◆ Goal of the exercise
Transcribe only part of the material below: the lines from the one containing "Definition empty : GCounter := mkGCounter ∅." through the one containing "Definition merge_slot (acc", inclusive, exactly as written.

◆ Records to process
(* ===== verification/GCounter.v ===== *)
(** * The grow-only counter of [src/crdt/GCounter.ts]

    A counter is a finite map from replica ids to counts.  The counts are
    exact integers: below [MAX_COUNTER_SLOT] the float64 arithmetic of the code
    is, and [gcounter_sum_exact] bounds the sum. *)

From S2P Require Import Prelude Json Crdt.
From stdpp Require Import sorting pretty.

Local Open Scope Z_scope.
Set Warnings "-clear-no-such-hyp".

Module GCounter.

Record GCounter := mkGCounter { state : gmap string Z }.

Inductive IncrementError := NegativeDelta | NonFiniteDelta | SlotOverCeiling (replica : string) (count : Z).

Definition empty : GCounter := mkGCounter ∅.

Definition increment (replica : string) (delta : number) (c : GCounter) : result IncrementError GCounter :=
  _ ← throw_if (number_lt delta (Num 0)) NegativeDelta;
  match delta with
  | Num d =>
      let count := default 0 (state c !! replica) + d in
      _ ← throw_if (count >? MAX_COUNTER_SLOT) (SlotOverCeiling replica count);
      Ok (mkGCounter (<[replica := count]> (state c)))
  | _ => Err NonFiniteDelta
  end.

Definition value (c : GCounter) : Z := map_fold (λ _ count total, total + count) 0 (state c).

(** The body of the first loop of [merge]. *)
Definition merge_slot (acc : gmap string Z * list string) (e : string * Z) : gmap string Z * list string :=
  let '(next, newcomers) := acc in
  match next !! e.1 with
  | None => (next, newcomers ++ [e.1])
  | Some ours => (if e.2 >? ours then <[e.1 := e.2]> next else next, newcomers)
  end.

(** The second loop: newcomers in order, while there is room. *)
Fixpoint admit_newcomers (theirs : gmap string Z) (newcomers : list string) (next : gmap string Z)
    : gmap string Z :=
  match newcomers with
  | [] => next
  | replica :: newcomers =>
      if Z.of_nat (size next) >=? MAX_CRDT_ENTRIES then next
      else admit_newcomers theirs newcomers (<[replica := default 0 (theirs !! replica)]> next)
  end.

Definition merge (ours theirs : GCounter) : GCounter :=
  let '(next, newcomers) := foldl merge_slot (state ours, []) (map_to_list (state theirs)) in
  mkGCounter (admit_newcomers (state theirs) (merge_sort String.le newcomers) next).

Definition toJSON (c : GCounter) : json :=
  JObject [("kind", JString "GCounter");
           ("state", table (λ count, JNumber (Num count)) (state c))].

Definition fromJSON (value : option json) : result CrdtError GCounter :=
  _ ← expect_kind "GCounter" value;
  st ← get_property value "state";
  fields ← assertPlainObject st;
  entries ← safeEntries fields;
  slots ← for_of (λ slots e, count ← assertCounterValue (Some e.2); Ok (<[e.1 := count]> slots)) entries ∅;
  Ok (mkGCounter slots).

Definition equals (ours theirs : GCounter) : bool := map_equals Z.eqb (state ours) (state theirs).

(** ** The merge, slot by slot *)

Implicit Types (m : gmap string Z).

(** The per-slot maximum on two maps. *)
Definition slot_max m1 m2 : gmap string Z := union_with (λ x y, Some (Z.max x y)) m1 m2.

(** The ids only the other counter has, in the order they are admitted. *)
Definition newcomers_of m1 m2 : list string :=
  merge_sort String.le (filter (λ id, m1 !! id = None) (map_to_list m2).*1).

Definition held_max m1 m2 : gmap string Z :=
  map_imap (λ id x, Some (Z.max x (default x (m2 !! id)))) m1.

Lemma first_loop_spec m l newcomers :
  NoDup l.*1 →
  foldl merge_slot (m, newcomers) l =
    (map_imap (λ id x, Some (Z.max x (default x ((list_to_map l : gmap string Z) !! id)))) m,
     newcomers ++ filter (λ id, m !! id = None) l.*1).
Proof.
  revert m newcomers. induction l as [|[id x] l IH]; intros m newcomers Hnd; cbn.
  - rewrite app_nil_r. f_equal. apply map_eq. intros i. rewrite map_lookup_imap.
    destruct (m !! i); cbn; [|done]. rewrite lookup_empty. cbn. f_equal. lia.
  - apply NoDup_cons in Hnd as [Hid Hnd]. destruct (m !! id) as [ours|] eqn:E.
    + rewrite IH by done. rewrite decide_False by congruence. f_equal.
      * apply map_eq. intros i. rewrite !map_lookup_imap. destruct (decide (i = id)) as [->|Hne].
        -- rewrite lookup_insert_eq, (not_elem_of_list_to_map_1 l id Hid).
           destruct (Z.gtb_spec x ours); rewrite ?lookup_insert_eq, ?E; cbn; f_equal; lia.
        -- rewrite (lookup_insert_ne (list_to_map l)) by done.
           destruct (x >? ours); by rewrite ?lookup_insert_ne by done.
      * f_equal. apply list_filter_iff. intros i. destruct (x >? ours); [|done].
        destruct (decide (i = id)) as [->|]; [rewrite lookup_insert_eq, E; done|].
        by rewrite lookup_insert_ne.
    + rewrite IH by done. rewrite decide_True by done. f_equal.
      * apply map_eq. intros i. rewrite !map_lookup_imap. destruct (m !! i) eqn:Ei; [|done].
        rewrite lookup_insert_ne by congruence. done.
      * by rewrite <-(assoc_L (++)).
Qed.

Lemma merge_unfold c1 c2 :
  state (merge c1 c2) =
    admit_newcomers (state c2) (newcomers_of (state c1) (state c2)) (held_max (state c1) (state c2)).
Proof.
  unfold merge. rewrite first_loop_spec by apply NoDup_fst_map_to_list. cbn. unfold newcomers_of, held_max.
  f_equal. apply map_eq. intros i. rewrite !map_lookup_imap. by rewrite list_to_map_to_list.
Qed.

Lemma newcomers_elem m1 m2 id : id ∈ newcomers_of m1 m2 ↔ m1 !! id = None ∧ is_Some (m2 !! id).
Proof.
  unfold newcomers_of. rewrite merge_sort_Permutation, list_elem_of_filter. f_equiv.
  rewrite list_elem_of_fmap. split.
  - intros ([k x] & -> & Hk%elem_of_map_to_list). by exists x.
  - intros [x Hx]. exists (id, x). by rewrite elem_of_map_to_list.
Qed.

Lemma newcomers_NoDup m1 m2 : NoDup (newcomers_of m1 m2).
Proof.
  unfold newcomers_of. rewrite merge_sort_Permutation. apply NoDup_filter, NoDup_fst_map_to_list.
Qed.
Definition room (next : gmap string Z) : nat := Z.to_nat (MAX_CRDT_ENTRIES - Z.of_nat (size next)).

Lemma admit_spec (theirs : gmap string Z) l next :
  NoDup l → (∀ id, id ∈ l → next !! id = None ∧ is_Some (theirs !! id)) →
  (∀ i, admit_newcomers theirs l next !! i =
     if decide (i ∈ take (room next) l) then theirs !! i else next !! i) ∧
  size (admit_newcomers theirs l next) = (size next + min (room next) (length l))%nat.
Proof.
  intros Hnd. revert next. induction Hnd as [|id l Hid Hnd IH]; intros next Hl; cbn.
  { rewrite take_nil. split; [|lia]. intros i. case_decide as Hi; [by apply elem_of_nil in Hi|done]. }
  destruct (Z.geb_spec (Z.of_nat (size next)) MAX_CRDT_ENTRIES) as [Hfull|Hroom].
  { assert (room next = 0%nat) as -> by (unfold room; lia). cbn. split; [|lia].
    intros i. case_decide as Hi; [by apply elem_of_nil in Hi|done]. }
  destruct (Hl id) as [Hnone [x Hx]]; [by left|]. rewrite Hx. cbn.
  assert (size (<[id:=x]> next) = S (size next)) as Hsize by by apply map_size_insert_None.
  assert (room next = S (room (<[id:=x]> next))) as Hr by (unfold room; rewrite Hsize; lia).
  destruct (IH (<[id:=x]> next)) as [Hlk Hsz].
  { intros i Hi. rewrite lookup_insert_ne by congruence. apply Hl. by right. }
  rewrite Hr. cbn. split; [|rewrite Hsz, Hsize; lia].
  intros i. rewrite Hlk. destruct (decide (i = id)) as [->|Hne].
  - rewrite lookup_insert_eq, Hx. rewrite (decide_True (P:=id ∈ id :: _)) by (by left). by case_decide.
  - rewrite lookup_insert_ne by done.
    assert (i ∈ id :: take (room (<[id:=x]> next)) l ↔ i ∈ take (room (<[id:=x]> next)) l) as Hiff
      by (rewrite elem_of_cons; tauto).
    by repeat case_decide; try tauto.
Qed.

Lemma held_max_lookup m1 m2 i :
  held_max m1 m2 !! i = (λ x, Z.max x (default x (m2 !! i))) <$> m1 !! i.
Proof. unfold held_max. rewrite map_lookup_imap. by destruct (m1 !! i). Qed.

Lemma held_max_size m1 m2 : size (held_max m1 m2) = size m1.
Proof.
  rewrite <-!size_dom. f_equal. apply set_eq. intros i.
  by rewrite !elem_of_dom, held_max_lookup, fmap_is_Some.
Qed.

Lemma held_max_room m1 m2 : room (held_max m1 m2) = room m1.
Proof. unfold room. by rewrite held_max_size. Qed.

(** [merge] on every input: held slots take the maximum; of the newcomers, the
    first ids in order are admitted until [MAX_CRDT_ENTRIES] slots are held. *)
Lemma g_merge_lookup c1 c2 i :
  state (merge c1 c2) !! i =
    match state c1 !! i with
    | Some x => Some (Z.max x (default x (state c2 !! i)))
    | None => if decide (i ∈ take (room (state c1)) (newcomers_of (state c1) (state c2)))
              then state c2 !! i else None
    end.
Proof.
  rewrite merge_unfold.
  destruct (admit_spec (state c2) (newcomers_of (state c1) (state c2)) (held_max (state c1) (state c2)))
    as [-> _].
  - apply newcomers_NoDup.
  - intros id [Hn ?]%newcomers_elem. split; [|done]. by rewrite held_max_lookup, Hn.
  - rewrite held_max_room, held_max_lookup.
    destruct (state c1 !! i) as [x|] eqn:E; cbn; [|done].
    case_decide as Hi; [|done]. exfalso. apply elem_of_take in Hi as (j & Hj & _).
    apply list_elem_of_lookup_2, newcomers_elem in Hj as [Hj _]. congruence.
Qed.

Lemma merge_size c1 c2 :
  size (state (merge c1 c2)) =
    (size (state c1) + min (room (state c1)) (length (newcomers_of (state c1) (state c2))))%nat.
Proof.
  rewrite merge_unfold.
  destruct (admit_spec (state c2) (newcomers_of (state c1) (state c2)) (held_max (state c1) (state c2)))
    as [_ ->].
  - apply newcomers_NoDup.
  - intros id [Hn ?]%newcomers_elem. split; [|done]. by rewrite held_max_lookup, Hn.
  - by rewrite held_max_room, held_max_size.
Qed.

Lemma newcomers_length m1 m2 : length (newcomers_of m1 m2) = size (dom m2 ∖ dom m1).
Proof.
  rewrite <-(size_list_to_set (C:=gset string)) by apply newcomers_NoDup. f_equal.
  apply set_eq. intros i. rewrite elem_of_list_to_set, newcomers_elem, elem_of_difference.
  rewrite not_elem_of_dom, elem_of_dom. tauto.
Qed.

(** Without overflow the merge is the per-slot maximum. *)
Lemma merge_slot_max c1 c2 :
  Z.of_nat (size (dom (state c1) ∪ dom (state c2))) ≤ MAX_CRDT_ENTRIES →
  state (merge c1 c2) = slot_max (state c1) (state c2).
Proof.
  intros Hsize. apply map_eq. intros i. rewrite g_merge_lookup. unfold slot_max. rewrite lookup_union_with.
  rewrite take_ge.
  2:{ rewrite size_union_alt in Hsize. rewrite newcomers_length. unfold room.
      rewrite !size_dom in *. lia. }
  destruct (state c1 !! i) as [x|] eqn:E1, (state c2 !! i) as [y|] eqn:E2; cbn; try done.
  - by rewrite Z.max_id.
  - case_decide as Hi; [done|]. rewrite newcomers_elem in Hi. naive_solver.
  - by case_decide.
Qed.

(** ** The contract *)

Lemma equals_eq c1 c2 : equals c1 c2 = true ↔ c1 = c2.
Proof.
  destruct c1 as [m1], c2 as [m2]. unfold equals. cbn. rewrite map_equals_eq by apply Z.eqb_eq.
  split; [by intros ->|by intros [= ->]].
Qed.

#[global] Instance GCounter_crdt : Crdt GCounter := {| crdt_merge := merge; crdt_equals := equals |}.

(** The deployments with at most [MAX_CRDT_ENTRIES] replica ids. *)
Definition within (ids : gset string) (c : GCounter) : Prop :=
  dom (state c) ⊆ ids ∧ Z.of_nat (size ids) ≤ MAX_CRDT_ENTRIES.

Lemma within_union ids c1 c2 :
  within ids c1 → within ids c2 → Z.of_nat (size (dom (state c1) ∪ dom (state c2))) ≤ MAX_CRDT_ENTRIES.
Proof.
  intros [H1 Hids] [H2 _]. assert (dom (state c1) ∪ dom (state c2) ⊆ ids) as Hsub%subseteq_size by (by apply union_least).
  lia.
Qed.

Lemma within_merge ids c1 c2 :
  within ids c1 → within ids c2 → state (merge c1 c2) = slot_max (state c1) (state c2).
Proof. intros H1 H2. apply merge_slot_max. by eapply within_union. Qed.

Lemma slot_max_lookup m1 m2 i :
  slot_max m1 m2 !! i = union_with (λ x y, Some (Z.max x y)) (m1 !! i) (m2 !! i).
Proof. apply lookup_union_with. Qed.

Lemma slot_max_dom m1 m2 : dom (slot_max m1 m2) = dom m1 ∪ dom m2.
Proof.
  apply set_eq. intros i. rewrite elem_of_union, !elem_of_dom, slot_max_lookup.
  destruct (m1 !! i), (m2 !! i); cbn; rewrite ?is_Some_alt; tauto.
Qed.

Lemma state_inj c1 c2 : state c1 = state c2 → c1 = c2.
Proof. destruct c1, c2. cbn. by intros ->. Qed.

#[global] Instance GCounter_laws ids : CrdtLaws GCounter (within ids).
Proof.
  apply crdt_laws_of_eq; cbn; [apply equals_eq| | | |].
  - intros a b Ha Hb. split; [|apply Ha]. rewrite (within_merge ids), slot_max_dom by done.
    destruct Ha, Hb. by apply union_least.
  - intros a Ha. apply state_inj. rewrite (within_merge ids) by done. apply map_eq. intros i.
    rewrite slot_max_lookup. destruct (state a !! i); cbn; [|done]. by rewrite Z.max_id.
  - intros a b Ha Hb. apply state_inj. rewrite !(within_merge ids) by done. apply map_eq. intros i.
    rewrite !slot_max_lookup. destruct (state a !! i), (state b !! i); cbn; [|done..]. by rewrite Z.max_comm.
  - intros a b c Ha Hb Hc. assert (within ids (merge a b)) as Hab.
    { split; [|apply Ha]. rewrite (within_merge ids), slot_max_dom by done. destruct Ha, Hb. by apply union_least. }
    assert (within ids (merge b c)) as Hbc.
    { split; [|apply Ha]. rewrite (within_merge ids), slot_max_dom by done. destruct Hb, Hc. by apply union_least. }
    apply state_inj. rewrite !(within_merge ids) by done. apply map_eq. intros i. rewrite !slot_max_lookup.
    destruct (state a !! i), (state b !! i), (state c !! i); cbn; try done. by rewrite Z.max_assoc.
Qed.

◆ Answer for the task
Definition empty : GCounter := mkGCounter ∅.

Definition increment (replica : string) (delta : number) (c : GCounter) : result IncrementError GCounter :=
  _ ← throw_if (number_lt delta (Num 0)) NegativeDelta;
  match delta with
  | Num d =>
      let count := default 0 (state c !! replica) + d in
      _ ← throw_if (count >? MAX_COUNTER_SLOT) (SlotOverCeiling replica count);
      Ok (mkGCounter (<[replica := count]> (state c)))
  | _ => Err NonFiniteDelta
  end.

Definition value (c : GCounter) : Z := map_fold (λ _ count total, total + count) 0 (state c).

(** The body of the first loop of [merge]. *)
Definition merge_slot (acc : gmap string Z * list string) (e : string * Z) : gmap string Z * list string :=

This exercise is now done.